Entries follow. Give back exactly the lines starting at the one containing "(league_beef_rankings config = false ->" and ending at the one containing "End EnrichmentSources.", and no other lines.

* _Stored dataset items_

::::::

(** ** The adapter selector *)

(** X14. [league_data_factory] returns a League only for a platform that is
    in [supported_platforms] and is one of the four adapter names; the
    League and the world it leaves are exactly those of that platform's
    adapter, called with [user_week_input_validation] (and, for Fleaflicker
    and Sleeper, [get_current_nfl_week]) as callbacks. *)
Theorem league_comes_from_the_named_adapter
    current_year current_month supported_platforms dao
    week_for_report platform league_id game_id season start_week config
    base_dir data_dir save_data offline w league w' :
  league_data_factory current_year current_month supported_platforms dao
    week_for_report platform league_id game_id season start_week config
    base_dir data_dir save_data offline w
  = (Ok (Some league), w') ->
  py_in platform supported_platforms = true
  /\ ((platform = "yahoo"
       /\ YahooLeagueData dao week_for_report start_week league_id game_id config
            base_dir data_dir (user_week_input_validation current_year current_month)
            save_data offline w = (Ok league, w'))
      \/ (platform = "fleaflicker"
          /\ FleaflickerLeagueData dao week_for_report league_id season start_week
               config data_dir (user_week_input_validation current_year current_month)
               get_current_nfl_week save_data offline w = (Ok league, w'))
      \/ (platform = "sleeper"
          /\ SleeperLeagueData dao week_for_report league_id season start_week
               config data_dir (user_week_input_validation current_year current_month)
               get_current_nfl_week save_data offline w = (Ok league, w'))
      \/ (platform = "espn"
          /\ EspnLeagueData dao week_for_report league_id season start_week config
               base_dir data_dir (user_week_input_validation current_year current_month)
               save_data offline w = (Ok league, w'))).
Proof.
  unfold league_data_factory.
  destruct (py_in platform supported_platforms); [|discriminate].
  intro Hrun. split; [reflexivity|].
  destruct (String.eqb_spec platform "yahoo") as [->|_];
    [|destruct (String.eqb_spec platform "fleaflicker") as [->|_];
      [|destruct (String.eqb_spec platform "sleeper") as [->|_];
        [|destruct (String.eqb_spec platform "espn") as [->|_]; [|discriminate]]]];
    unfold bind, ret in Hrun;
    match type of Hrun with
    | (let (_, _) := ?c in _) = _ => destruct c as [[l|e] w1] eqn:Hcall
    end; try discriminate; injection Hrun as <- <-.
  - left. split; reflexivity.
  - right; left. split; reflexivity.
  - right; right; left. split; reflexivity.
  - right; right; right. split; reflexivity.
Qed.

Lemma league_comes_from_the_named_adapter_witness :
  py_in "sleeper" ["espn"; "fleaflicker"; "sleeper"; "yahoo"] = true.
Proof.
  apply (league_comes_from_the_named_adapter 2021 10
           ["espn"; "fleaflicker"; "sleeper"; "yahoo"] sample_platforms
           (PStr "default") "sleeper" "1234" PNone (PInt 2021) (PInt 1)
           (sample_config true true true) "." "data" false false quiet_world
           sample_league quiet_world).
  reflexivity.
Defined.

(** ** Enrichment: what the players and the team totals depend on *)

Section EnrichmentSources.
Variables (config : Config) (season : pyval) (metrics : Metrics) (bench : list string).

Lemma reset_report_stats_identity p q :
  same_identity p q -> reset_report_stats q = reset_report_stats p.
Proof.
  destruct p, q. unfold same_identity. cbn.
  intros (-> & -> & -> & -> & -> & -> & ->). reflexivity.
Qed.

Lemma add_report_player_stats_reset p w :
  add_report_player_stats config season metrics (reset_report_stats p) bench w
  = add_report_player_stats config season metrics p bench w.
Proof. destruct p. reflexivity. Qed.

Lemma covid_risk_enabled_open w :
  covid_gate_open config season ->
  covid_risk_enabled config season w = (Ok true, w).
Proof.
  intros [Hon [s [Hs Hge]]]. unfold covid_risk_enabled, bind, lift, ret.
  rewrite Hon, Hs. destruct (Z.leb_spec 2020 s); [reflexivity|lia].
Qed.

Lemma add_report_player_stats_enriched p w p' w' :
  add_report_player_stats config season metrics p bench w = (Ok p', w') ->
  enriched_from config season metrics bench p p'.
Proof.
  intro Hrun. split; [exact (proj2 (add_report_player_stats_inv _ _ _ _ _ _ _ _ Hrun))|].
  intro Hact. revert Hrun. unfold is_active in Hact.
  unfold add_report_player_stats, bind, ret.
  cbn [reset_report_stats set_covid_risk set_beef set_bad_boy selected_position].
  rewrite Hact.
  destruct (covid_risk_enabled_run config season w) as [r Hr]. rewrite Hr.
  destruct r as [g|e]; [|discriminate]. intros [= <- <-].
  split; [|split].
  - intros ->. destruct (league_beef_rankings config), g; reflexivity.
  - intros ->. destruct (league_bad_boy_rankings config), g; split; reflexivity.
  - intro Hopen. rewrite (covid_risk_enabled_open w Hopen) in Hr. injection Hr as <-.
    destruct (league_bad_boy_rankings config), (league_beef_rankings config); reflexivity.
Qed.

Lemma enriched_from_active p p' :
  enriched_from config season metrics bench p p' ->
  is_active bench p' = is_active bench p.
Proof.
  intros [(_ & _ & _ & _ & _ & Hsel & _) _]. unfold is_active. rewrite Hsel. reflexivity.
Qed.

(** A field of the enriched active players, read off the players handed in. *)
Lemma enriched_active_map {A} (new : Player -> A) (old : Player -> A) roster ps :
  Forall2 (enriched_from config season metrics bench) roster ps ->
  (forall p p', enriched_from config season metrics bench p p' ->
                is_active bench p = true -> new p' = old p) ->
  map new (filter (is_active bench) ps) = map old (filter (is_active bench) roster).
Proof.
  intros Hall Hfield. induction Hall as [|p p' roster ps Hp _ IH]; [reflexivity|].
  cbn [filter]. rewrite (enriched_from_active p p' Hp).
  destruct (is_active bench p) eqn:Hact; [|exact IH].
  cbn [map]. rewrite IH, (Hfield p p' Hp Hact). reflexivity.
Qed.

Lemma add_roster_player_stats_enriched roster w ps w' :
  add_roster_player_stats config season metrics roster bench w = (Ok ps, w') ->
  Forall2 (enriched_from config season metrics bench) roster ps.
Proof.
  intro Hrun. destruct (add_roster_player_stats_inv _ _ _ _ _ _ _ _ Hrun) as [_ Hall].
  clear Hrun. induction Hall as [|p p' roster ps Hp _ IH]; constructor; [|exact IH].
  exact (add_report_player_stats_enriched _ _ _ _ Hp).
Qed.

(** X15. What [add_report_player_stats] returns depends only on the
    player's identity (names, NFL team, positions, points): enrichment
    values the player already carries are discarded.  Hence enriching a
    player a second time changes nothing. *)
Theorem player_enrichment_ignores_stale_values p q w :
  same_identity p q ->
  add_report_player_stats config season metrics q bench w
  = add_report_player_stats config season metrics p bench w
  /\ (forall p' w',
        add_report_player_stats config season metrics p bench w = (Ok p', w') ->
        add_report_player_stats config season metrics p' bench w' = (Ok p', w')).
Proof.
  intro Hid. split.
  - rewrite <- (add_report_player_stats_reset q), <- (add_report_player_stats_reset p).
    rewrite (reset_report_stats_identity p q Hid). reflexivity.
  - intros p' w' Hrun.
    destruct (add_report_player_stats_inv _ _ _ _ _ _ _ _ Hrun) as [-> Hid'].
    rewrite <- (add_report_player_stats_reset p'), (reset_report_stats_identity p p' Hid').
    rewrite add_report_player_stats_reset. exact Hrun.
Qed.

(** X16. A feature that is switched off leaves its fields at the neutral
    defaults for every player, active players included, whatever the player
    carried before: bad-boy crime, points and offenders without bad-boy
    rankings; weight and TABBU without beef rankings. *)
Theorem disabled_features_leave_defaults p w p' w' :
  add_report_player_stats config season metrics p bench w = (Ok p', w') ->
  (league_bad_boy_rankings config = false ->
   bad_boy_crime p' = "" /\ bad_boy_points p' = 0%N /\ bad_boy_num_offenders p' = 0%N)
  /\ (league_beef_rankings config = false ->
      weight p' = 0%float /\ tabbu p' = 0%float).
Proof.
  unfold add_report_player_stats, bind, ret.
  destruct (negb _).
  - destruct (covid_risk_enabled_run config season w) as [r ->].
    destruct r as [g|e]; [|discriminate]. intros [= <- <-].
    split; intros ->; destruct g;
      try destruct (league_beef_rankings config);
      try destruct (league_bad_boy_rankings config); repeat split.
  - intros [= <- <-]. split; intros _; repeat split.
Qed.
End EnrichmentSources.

::::::

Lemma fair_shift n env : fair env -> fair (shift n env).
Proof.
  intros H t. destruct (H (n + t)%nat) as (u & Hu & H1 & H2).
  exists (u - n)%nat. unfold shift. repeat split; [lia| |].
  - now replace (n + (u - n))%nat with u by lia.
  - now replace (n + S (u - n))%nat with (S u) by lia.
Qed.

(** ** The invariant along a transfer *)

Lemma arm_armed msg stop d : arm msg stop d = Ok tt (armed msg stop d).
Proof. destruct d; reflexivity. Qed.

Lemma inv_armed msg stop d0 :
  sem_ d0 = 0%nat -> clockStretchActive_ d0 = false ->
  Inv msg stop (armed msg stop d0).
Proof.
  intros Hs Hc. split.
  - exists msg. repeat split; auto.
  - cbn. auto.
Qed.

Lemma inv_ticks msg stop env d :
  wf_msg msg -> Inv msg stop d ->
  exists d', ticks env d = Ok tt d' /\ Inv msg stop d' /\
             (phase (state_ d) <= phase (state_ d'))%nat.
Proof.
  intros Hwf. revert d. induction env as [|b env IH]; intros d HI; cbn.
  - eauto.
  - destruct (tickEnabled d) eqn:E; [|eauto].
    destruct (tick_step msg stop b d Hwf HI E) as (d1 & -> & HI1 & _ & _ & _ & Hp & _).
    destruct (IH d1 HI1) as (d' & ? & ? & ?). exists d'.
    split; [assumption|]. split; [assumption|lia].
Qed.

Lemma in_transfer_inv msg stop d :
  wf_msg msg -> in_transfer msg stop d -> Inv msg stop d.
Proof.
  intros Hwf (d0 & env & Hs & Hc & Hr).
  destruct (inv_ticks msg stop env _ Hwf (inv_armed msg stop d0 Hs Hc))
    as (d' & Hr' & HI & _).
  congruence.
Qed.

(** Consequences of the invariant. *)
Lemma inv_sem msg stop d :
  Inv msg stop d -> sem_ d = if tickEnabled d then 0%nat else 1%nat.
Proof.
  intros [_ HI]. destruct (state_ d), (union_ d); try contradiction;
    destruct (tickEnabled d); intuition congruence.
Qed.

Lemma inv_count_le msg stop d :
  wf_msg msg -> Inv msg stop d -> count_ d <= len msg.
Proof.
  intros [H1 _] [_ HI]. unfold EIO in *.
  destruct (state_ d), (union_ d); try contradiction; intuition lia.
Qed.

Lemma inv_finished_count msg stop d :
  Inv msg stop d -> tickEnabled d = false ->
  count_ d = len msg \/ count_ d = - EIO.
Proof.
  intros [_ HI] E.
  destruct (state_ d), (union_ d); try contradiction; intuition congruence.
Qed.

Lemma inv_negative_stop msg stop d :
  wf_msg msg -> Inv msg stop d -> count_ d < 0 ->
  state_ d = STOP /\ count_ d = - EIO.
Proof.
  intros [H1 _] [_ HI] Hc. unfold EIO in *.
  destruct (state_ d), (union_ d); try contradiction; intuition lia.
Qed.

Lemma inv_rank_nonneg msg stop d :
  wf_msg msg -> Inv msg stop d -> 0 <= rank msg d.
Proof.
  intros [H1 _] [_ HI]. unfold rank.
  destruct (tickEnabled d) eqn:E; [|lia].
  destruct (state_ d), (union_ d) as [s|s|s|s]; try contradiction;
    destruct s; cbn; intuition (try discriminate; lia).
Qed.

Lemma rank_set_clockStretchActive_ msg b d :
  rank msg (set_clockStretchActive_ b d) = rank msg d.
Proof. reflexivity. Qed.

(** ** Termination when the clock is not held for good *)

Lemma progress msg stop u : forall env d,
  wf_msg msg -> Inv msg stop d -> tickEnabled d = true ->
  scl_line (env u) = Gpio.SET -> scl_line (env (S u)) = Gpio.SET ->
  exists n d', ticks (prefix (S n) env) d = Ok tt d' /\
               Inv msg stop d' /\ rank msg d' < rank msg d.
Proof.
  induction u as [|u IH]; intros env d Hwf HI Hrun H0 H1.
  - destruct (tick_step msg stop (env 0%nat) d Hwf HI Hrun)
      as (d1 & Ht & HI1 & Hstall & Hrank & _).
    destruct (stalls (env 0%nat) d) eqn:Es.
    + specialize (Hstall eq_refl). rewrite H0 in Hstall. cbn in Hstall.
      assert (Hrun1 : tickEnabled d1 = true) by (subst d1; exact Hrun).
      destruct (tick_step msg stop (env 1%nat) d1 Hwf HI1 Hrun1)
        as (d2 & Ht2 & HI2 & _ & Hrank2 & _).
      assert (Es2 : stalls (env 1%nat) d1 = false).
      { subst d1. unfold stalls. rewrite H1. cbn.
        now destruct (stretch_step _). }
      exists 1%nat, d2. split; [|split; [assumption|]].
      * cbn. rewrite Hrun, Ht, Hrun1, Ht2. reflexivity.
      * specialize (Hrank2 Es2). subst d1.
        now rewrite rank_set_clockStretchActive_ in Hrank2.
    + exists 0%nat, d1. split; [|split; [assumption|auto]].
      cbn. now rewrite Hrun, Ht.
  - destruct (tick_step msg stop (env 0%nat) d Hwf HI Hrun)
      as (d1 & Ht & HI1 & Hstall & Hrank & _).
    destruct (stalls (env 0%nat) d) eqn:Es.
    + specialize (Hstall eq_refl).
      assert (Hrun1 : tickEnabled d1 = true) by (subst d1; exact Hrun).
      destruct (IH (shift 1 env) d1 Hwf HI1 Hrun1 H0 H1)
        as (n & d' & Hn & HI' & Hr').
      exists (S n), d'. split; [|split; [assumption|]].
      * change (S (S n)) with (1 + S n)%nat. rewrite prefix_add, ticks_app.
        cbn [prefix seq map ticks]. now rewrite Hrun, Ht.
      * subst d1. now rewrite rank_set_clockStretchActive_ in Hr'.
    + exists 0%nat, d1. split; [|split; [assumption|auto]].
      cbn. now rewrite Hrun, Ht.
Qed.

::::::

* _EXERCISE RESPONSE_
  /\ (league_beef_rankings config = false ->
      weight p' = 0%float /\ tabbu p' = 0%float).
Proof.
  unfold add_report_player_stats, bind, ret.
  destruct (negb _).
  - destruct (covid_risk_enabled_run config season w) as [r ->].
    destruct r as [g|e]; [|discriminate]. intros [= <- <-].
    split; intros ->; destruct g;
      try destruct (league_beef_rankings config);
      try destruct (league_bad_boy_rankings config); repeat split.
  - intros [= <- <-]. split; intros _; repeat split.
Qed.
End EnrichmentSources.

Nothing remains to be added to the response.